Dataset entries

(* ===== verification/KProc.v ===== *)
(** The start of a process in kernel/scheduler.cpp: the words of a command,
    the initial stack of a program and [create_process], which brings the
    page table, the loader, the stack and the process block together. *)
From Stdlib Require Import ZArith Lia Ascii String.
From stdpp Require Import base list numbers option gmap.
From S2P Require Import Prelude BlockDevice FfTypes FfWindow FfFat FfChain FfName FfMount FfFile FfRead FfSeek FfExample.
From S2P Require Import KBase KPages KPageTable KPageTableSpec KVm KBrk KMmap KSched KElf.

Local Open Scope Z_scope.
Local Open Scope out_scope.

(** * The words of a command *)

(** A copy of the command with its final zero, in which words are cut off by
    zeros; [start] is where a word begins. *)

Definition at_char (b : list Z) (p : Z) : outcome Z :=
  match b !! Z.to_nat p with Some c => Done c | None => Wild end.

(** The inner loop, up to the next quotation mark. *)
Fixpoint skip_to_quote (fuel : nat) (b : list Z) (p : Z) : outcome Z :=
  match fuel with
  | O => Loop
  | S fuel =>
      do c := at_char b p in
      if c =? 34 then Done p else skip_to_quote fuel b (p + 1)
  end.

Fixpoint command_loop (fuel : nat) (b : list Z) (p : Z) (in_space : bool) (splits : list Z)
    : outcome (list Z * list Z) :=
  match fuel with
  | O => Loop
  | S fuel =>
      do c := at_char b p in
      if c =? 0 then Done (b, splits)
      else if c =? 34 then
        let splits := splits ++ [p + 1] in
        do q := skip_to_quote (S (List.length b)) b (p + 1) in
        command_loop fuel (zset b q 0) (q + 1) true splits
      else if c =? 32 then
        if in_space then command_loop fuel b (p + 1) true splits
        else command_loop fuel (zset b p 0) (p + 1) true splits
      else if in_space then command_loop fuel b (p + 1) false (splits ++ [p])
      else command_loop fuel b (p + 1) false splits
  end.

(** The string at [p]: the characters up to the next zero. *)
Fixpoint c_string (b : list Z) : list Z :=
  match b with
  | [] => []
  | c :: b => if c =? 0 then [] else c :: c_string b
  end.

Definition string_at (b : list Z) (p : Z) : list Z := c_string (drop (Z.to_nat p) b).

(** The program and its arguments, as passed to the second [create_process].
    Every turn advances in the command. *)
Definition split_command (command : list Z) : outcome (list Z * list (list Z)) :=
  do (b, splits) := command_loop (S (List.length command)) (command ++ [0]) 0 true [] in
  match splits with
  | [] => Wild   (* [splits.start] is null *)
  | elf :: args => Done (string_at b elf, string_at b <$> args)
  end.

(** * The initial stack *)

Definition copy_to_stack (source : list Z) (st : Z * (Z → Z)) : Z * (Z → Z) :=
  let sp := u64 (st.1 - zlen source) in (sp, put_bytes st.2 sp source).

Definition put_envp (val : Z) (st : Z * (Z → Z)) : Z * (Z → Z) :=
  let sp := u64 (st.1 - 8) in (sp, λ x, if x =? sp then val else st.2 x).

Definition put_aux (aux_id aux_val : Z) (st : Z * (Z → Z)) : Z * (Z → Z) :=
  put_envp aux_id (put_envp aux_val st).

● Task requirements: Take the stretch of lines above from the one containing "Fixpoint skip_to_quote (fuel" through the one containing "Definition put_envp (val" and repeat it exactly, adding no other line.

● Written answer:
Fixpoint skip_to_quote (fuel : nat) (b : list Z) (p : Z) : outcome Z :=
  match fuel with
  | O => Loop
  | S fuel =>
      do c := at_char b p in
      if c =? 34 then Done p else skip_to_quote fuel b (p + 1)
  end.

Fixpoint command_loop (fuel : nat) (b : list Z) (p : Z) (in_space : bool) (splits : list Z)
    : outcome (list Z * list Z) :=
  match fuel with
  | O => Loop
  | S fuel =>
      do c := at_char b p in
      if c =? 0 then Done (b, splits)
      else if c =? 34 then
        let splits := splits ++ [p + 1] in
        do q := skip_to_quote (S (List.length b)) b (p + 1) in
        command_loop fuel (zset b q 0) (q + 1) true splits
      else if c =? 32 then
        if in_space then command_loop fuel b (p + 1) true splits
        else command_loop fuel (zset b p 0) (p + 1) true splits
      else if in_space then command_loop fuel b (p + 1) false (splits ++ [p])
      else command_loop fuel b (p + 1) false splits
  end.

(** The string at [p]: the characters up to the next zero. *)
Fixpoint c_string (b : list Z) : list Z :=
  match b with
  | [] => []
  | c :: b => if c =? 0 then [] else c :: c_string b
  end.

Definition string_at (b : list Z) (p : Z) : list Z := c_string (drop (Z.to_nat p) b).

(** The program and its arguments, as passed to the second [create_process].
    Every turn advances in the command. *)
Definition split_command (command : list Z) : outcome (list Z * list (list Z)) :=
  do (b, splits) := command_loop (S (List.length command)) (command ++ [0]) 0 true [] in
  match splits with
  | [] => Wild   (* [splits.start] is null *)
  | elf :: args => Done (string_at b elf, string_at b <$> args)
  end.

(** * The initial stack *)

Definition copy_to_stack (source : list Z) (st : Z * (Z → Z)) : Z * (Z → Z) :=
  let sp := u64 (st.1 - zlen source) in (sp, put_bytes st.2 sp source).

Definition put_envp (val : Z) (st : Z * (Z → Z)) : Z * (Z → Z) :=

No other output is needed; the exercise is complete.